- Born: 20 April 2002 Batman, Turkey
- Died: 18 August 2020 (aged 18) Kurtalan, Turkey
- Cause of death: Complications from a suicide attempt
- Occupation: Student
- Known for: Being drugged and raped by a member of the Turkish military.

= Death of İpek Er =

2020 incident in Turkey

İpek Er was an 18-year-old student from Batman who died on 18 August 2020 following a suicide attempt on 16 July. She claimed that she had been drugged and raped by Musa Orhan, a specialized sergeant in the Turkish army, and that he had done so before and that she could complain, but he would not be harmed by it. Questioned by the authorities, he initially denied any wrongdoing, but after a forensic investigation he alleged that he had been intoxicated. Text messages in which he claimed to have raped Er repeatedly were circulated on social media.

== Events ==
Er's family notified the police when she went missing on 24 June. She was found on 3 July in a house in Kurtalan, Siirt. Her family filed a criminal complaint against Orhan with the Siirt prosecutor's office on 7 July, stating that he had raped and abducted Er. According to her family, she had told him that she could not return home after the rape unless he married her. He reportedly sent her to a cousin of his in Izmir and said they would marry soon, but then turned off his phone so he could not be contacted. An investigation was begun on 10 July, together with a request that he be dismissed from the military. On 16 July, Er attempted to kill herself with her father's rifle. She survived but was badly injured and subsequently transferred to a hospital in Batman.

=== Death ===
On 18 August 2020, Er died after twenty days in the Batman hospital. Following her death, several organizations demanded the arrest of Orhan.

== Legal prosecution ==
Following Er's suicide attempt, a campaign demanding the arrest of Orhan began in Turkish society and women's organizations. The next day, 17 July, Orhan was detained by Turkish authorities and questioned by a judge. After a week, the court ordered Orhan's release pending trial on the grounds that there was no flight risk. The decision was appealed by both the Siirt Bar Association and the public prosecutor. Their objections were not successful. On 27 July, a criminal sexual misconduct investigation of Orhan was begun. On 1 September, the Ministry of the Interior announced that Orhan had been dismissed from the military.

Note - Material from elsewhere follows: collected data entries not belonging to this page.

(** The loop of [parseIPv4Fields]: [fields] holds the [pos] octets read so
    far, [val] and [digLen] describe the octet being read, [first] says that
    the head of [s] is the first byte and [prevDot] that the byte before it
    was a dot. *)
Fixpoint parseIPv4FieldsLoop (first prevDot : bool) (val : N) (digLen : nat)
    (fields : list N) (s : string) : option (list N) :=
  match s with
  | EmptyString =>
      if (length fields <? 3)%nat then None else Some (fields ++ [val])
  | String c rest =>
      match digitOf c with
      | Some d =>
          if (digLen =? 1)%nat && (val =? 0)%N then None
          else
            let val' := (val * 10 + d)%N in
            if (255 <? val')%N then None
            else parseIPv4FieldsLoop false false val' (S digLen) fields rest
      | None =>
          if Ascii.eqb c dot then
            if first || isEmpty rest || prevDot then None
            else if (length fields =? 3)%nat then None
            else parseIPv4FieldsLoop false true 0%N O (fields ++ [val]) rest
          else None
      end
  end.

Definition parseIPv4Fields (s : string) : option (list N) :=
  parseIPv4FieldsLoop true false 0%N O [] s.

Definition v4InV6Prefix : list N := [0; 0; 0; 0; 0; 0; 0; 0; 0; 0; 255; 255]%N.

(** [parseIPv4], in the 16-byte form that [ParseIP] returns. *)
Definition parseIPv4 (s : string) : option IP :=
  match parseIPv4Fields s with
  | Some p => Some (v4InV6Prefix ++ p)
  | None => None
  end.

Definition hexOf (c : ascii) : option N :=
  let n := N_of_ascii c in
  if ((48 <=? n) && (n <=? 57))%N then Some (n - 48)%N
  else if ((97 <=? n) && (n <=? 102))%N then Some (n - 97 + 10)%N
  else if ((65 <=? n) && (n <=? 70))%N then Some (n - 65 + 10)%N
  else None.

(** The hex number at the head of [s]: its value, the count [off] of its
    digits and the rest of [s]; [None] when there is no digit, a fifth
    digit, or a value above 16 bits. *)
Fixpoint hexGroupLoop (acc : N) (off : nat) (s : string)
    : option (N * nat * string) :=
  match s with
  | String ch rest =>
      match hexOf ch with
      | Some d =>
          let acc' := (acc * 16 + d)%N in
          if (3 <? off)%nat then None
          else if (65535 <? acc')%N then None
          else hexGroupLoop acc' (S off) rest
      | None => match off with O => None | _ => Some (acc, off, s) end
      end
  | EmptyString => match off with O => None | _ => Some (acc, off, s) end
  end.

Definition hexGroup (s : string) : option (N * nat * string) :=
  hexGroupLoop 0%N O s.

(** The loop of [parseIPv6]: [acc] holds the [i = length acc] bytes stored
    so far, [ellipsis] the position of the double colon.  The result is
    the state after the loop: the bytes, the ellipsis and the unread rest.
    Each pass stores at least two bytes, so sixteen passes are never used
    up. *)
Fixpoint parseIPv6Loop (fuel : nat) (acc : list N) (ellipsis : option nat)
    (s : string) : option (list N * option nat * string) :=
  match fuel with
  | O => Some (acc, ellipsis, s)
  | S fuel' =>
      let i := length acc in
      if (IPv6len <=? i)%nat then Some (acc, ellipsis, s)
      else
        match hexGroup s with
        | None => None
        | Some (n, off, rest) =>
            if startsWith dot rest then
              if (match ellipsis with None => true | Some _ => false end)
                 && negb (i =? 12)%nat then None
              else if (IPv6len <? i + IPv4len)%nat then None
              else
                match parseIPv4Fields s with
                | None => None
                | Some p => Some (acc ++ p, ellipsis, EmptyString)
                end
            else
              let acc' := acc ++ [N.shiftr n 8; N.land n 255]%N in
              match rest with
              | EmptyString => Some (acc', ellipsis, EmptyString)
              | String c1 EmptyString => None
              | String c1 (String c2 rest2 as rest1) =>
                  if negb (Ascii.eqb c1 ":"%char) then None
                  else if Ascii.eqb c2 ":"%char then
                    match ellipsis with
                    | Some _ => None
                    | None =>
                        match rest2 with
                        | EmptyString =>
                            Some (acc', Some (length acc'), EmptyString)
                        | _ => parseIPv6Loop fuel' acc' (Some (length acc')) rest2
                        end
                    end
                  else parseIPv6Loop fuel' acc' ellipsis rest1
              end
        end
  end.

(** After the loop: the whole string must be used, and the ellipsis stands
    for the missing bytes, at least two. *)
Definition finishIPv6 (st : list N * option nat * string) : option IP :=
  let '(acc, ellipsis, s) := st in
  match s with
  | String _ _ => None
  | EmptyString =>
      let i := length acc in
      if (i <? IPv6len)%nat then
        match ellipsis with
        | None => None
        | Some e => Some (firstn e acc ++ repeat 0%N (IPv6len - i) ++ skipn e acc)
        end
      else
        match ellipsis with
        | Some _ => None
        | None => Some acc
        end
  end.

(** [parseIPv6]; a literal with a zone (a percent sign) gives no [net.IP]. *)
Definition parseIPv6 (s : string) : option IP :=
  if containsByte "%"%char s then None
  else
    match s with
    | String ":" (String ":" EmptyString) => Some (repeat 0%N IPv6len)
    | String ":" (String ":" s') =>
        match parseIPv6Loop 16 [] (Some O) s' with
        | Some st => finishIPv6 st
        | None => None
        end
    | _ =>
        match parseIPv6Loop 16 [] None s with
        | Some st => finishIPv6 st
        | None => None
        end
    end.

(** The first dot, colon or percent sign of the literal decides which
    parser runs. *)
Fixpoint parseAddrDispatch (whole rest : string) : option IP :=
  match rest with
  | EmptyString => None
  | String c rest' =>
      if Ascii.eqb c dot then parseIPv4 whole
      else if Ascii.eqb c ":"%char then parseIPv6 whole
      else if Ascii.eqb c "%"%char then None
      else parseAddrDispatch whole rest'
  end.

(** [net.ParseIP]; [None] is the nil result. *)
Definition ParseIP (s : string) : option IP := parseAddrDispatch s s.

Definition isZeros (p : list N) : bool := forallb (N.eqb 0) p.

(** [IP.To4]; [None] is the nil result. *)
Definition To4 (ip : IP) : option IP :=
  if (length ip =? IPv4len)%nat then Some ip
  else if (length ip =? IPv6len)%nat
          && isZeros (firstn 10 ip)
          && (nth 10 ip 0 =? 255)%N
          && (nth 11 ip 0 =? 255)%N
  then Some (firstn 4 (skipn 12 ip))
  else None.

(** [net.ParseIP(s).To4()]: [To4] of the nil address is nil. *)
Definition ParseIP_To4 (s : string) : option IP :=
  match ParseIP s with
  | Some ip => To4 ip
  | None => None
  end.

(** *** package bufio *)

Definition MaxScanTokenSize : N := 65536.

Definition dropCR (s : string) : string :=
  match String.rev s with
  | String c t => if Ascii.eqb c (ascii_of_N 13) then String.rev t else s
  | EmptyString => s
  end.

(** The tokens that a [bufio.Scanner] with the default split function
    ([ScanLines]) and the default buffer delivers for the bytes [s], and
    whether it stopped at a line that does not fit the buffer
    ([bufio.ErrTooLong]).  [cur] is the current line reversed, [n] its
    length. *)
Fixpoint scanLoop (cur : string) (n : N) (s : string) : list string * bool :=
  match s with
  | EmptyString =>
      if (n =? 0)%N then ([], false)
      else if (MaxScanTokenSize <=? n)%N then ([], true)
      else ([dropCR (String.rev cur)], false)
  | String c rest =>
      if Ascii.eqb c (ascii_of_N 10) then
        if (MaxScanTokenSize <=? n)%N then ([], true)
        else
          let '(toks, long) := scanLoop EmptyString 0%N rest in
          (dropCR (String.rev cur) :: toks, long)
      else scanLoop (String c cur) (n + 1)%N rest
  end.

Definition scanLines (s : string) : list string * bool :=
  scanLoop EmptyString 0%N s.

End GoLib.

Import GoLib.

(** ** Data model *)

Record Config := mkConfig {
  ListenPort : string;
  HostsFile : string;
  LogLevel : string;
  PollFreq : Z;
  FallbackDNS : string
}.

(** The struct [Record] of the source; [Type_] is its field [Type]. *)
Record ZoneRecord := mkRecord {
  Type_ : string;
  TTL : Z;
  Data : string;
  Pref : Z
}.

(** The values of [time.Time] are instants on a line; the zero value of the
    variable [hostsFileModTime] is [zeroTime]. *)
Definition Instant : Type := Z.
Definition zeroTime : Instant := 0.
Definition After (t u : Instant) : bool := u <? t.

(** The package-level variables [records], [hostsFileModTime], [config]. *)
Record Globals := mkGlobals {
  records : gmap string ZoneRecord;
  hostsFileModTime : Instant;
  config : Config
}.

(** ** The world outside the process *)

Inductive error := ErrOpen | ErrRead | ErrTooLong | ErrListen.

(** What opening and reading a path gives: [os.Open] fails, or the reader
    delivers [content] and then ends with EOF or, when [readFails], with a
    read error. *)
Inductive File :=
| NoFile
| FileData (content : string) (readFails : bool).

Record World := mkWorld {
  Open : string -> File;
  Stat : string -> option Instant;
  Listen : string -> bool
}.

(** ** [loadZoneFile] *)

(** The diagnostics of the loop body, one per [log.Printf] in it. *)
Inductive Diagnostic :=
| TooFewFields
| InvalidTTL
| UnsupportedClass
| InvalidIP
| InvalidCNAMETarget
| MissingMXFields
| InvalidMXPreference
| InvalidMXHost
| UnsupportedType.

(** What one pass of the loop body does with the scanned line: nothing
    (blank or comment), a diagnostic and [continue], or the assignment
    [recs[name] = rec]. *)
Inductive LineOutcome :=
| Ignored
| Rejected (d : Diagnostic)
| Stored (name : string) (rec : ZoneRecord).

Definition field (fields : list string) (i : nat) : string :=
  nth i fields EmptyString.

Definition String_eqb (a b : string) : bool := bool_decide (a = b).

The Human Rights Foundation of Turkey reported that Orhan's trial began on 16 October. Orhan attended court by video call from Ankara and several lawyers and potential observers were not allowed into the courtroom due to COVID-19 pandemic restrictions. The court postponed further deliberations until 25 February 2021. On 25 February, Orhan didn't attend the hearing in person but over a video conference system and reserved the right to remain silent. The mother of İpek demanded his arrest, a request which was dismissed. In December 2021, a Court in Siirt sentenced Orhan to a prison term of 10 years, but the court did not order his arrest.

== Reactions ==

=== Political ===
Feleknas Uca, an MP of the Peoples' Democratic Party (HDP) for Batman, unsuccessfully demanded an explanation from the Ministry of Justice for the release of Orhan despite the existence of enough evidence for prosecution. Saruhan Oluç alleged that Musa Orhan's protection by the Government is an other example of the systematic oppression of the Kurdish people while Bariş Atay also demanded a clarification of the release, drawing harsh criticism from Minister of the Interior Süleyman Soylu, who accused him of being a sympathizer to the Kurdistan Workers' Party (PKK) and the People's Liberation Party-Front (DHKP-C), advising him "don't get caught". The following night, Atay claimed that he had been hospitalized after an attack by five individuals. He blamed Soylu for the assault. Soylu accused the HDP and PKK of bringing up the issue in order to hide their own actions from the public. Also the women's branch of the HDP demanded the arrest of Musa Orhan.

=== Society ===
Against the release of Musa Orhan, thousands of posts were made on social media. The Women are stronger together platform and the University Women assemblies organized protests in Istanbul and Izmir on the 27 August 2020. The Turkish actress Ezgi Mola was prosecuted for a tweet condemning Orhan's release in which she called Orhan a rapist, with the prosecution asking for up to 2 years and 4 months imprisonment. In May 2022, she was sentenced to a fine of several hundred dollars for her tweet. The trial against Mola lead to a wave of solidarity for her by several prominent personalities from the Turkish society. Hazal Kaya had defended her in a tweet, which then lead to another trial against Kaya in which the prosecution demanded 2 years and 4 months imprisonment for having insulted Musa Orhan. Farah Zeynep Abdullah was sentenced to pay a fine of 1300 Turkish liras for having insulted the Turkish sergeant. After Orhan was not imprisoned in December 2021, human rights activist Eren Keskin deemed the Turkish judiciary to hold the Wolf Salute of the Grey Wolves and a uniform to be superior to International law.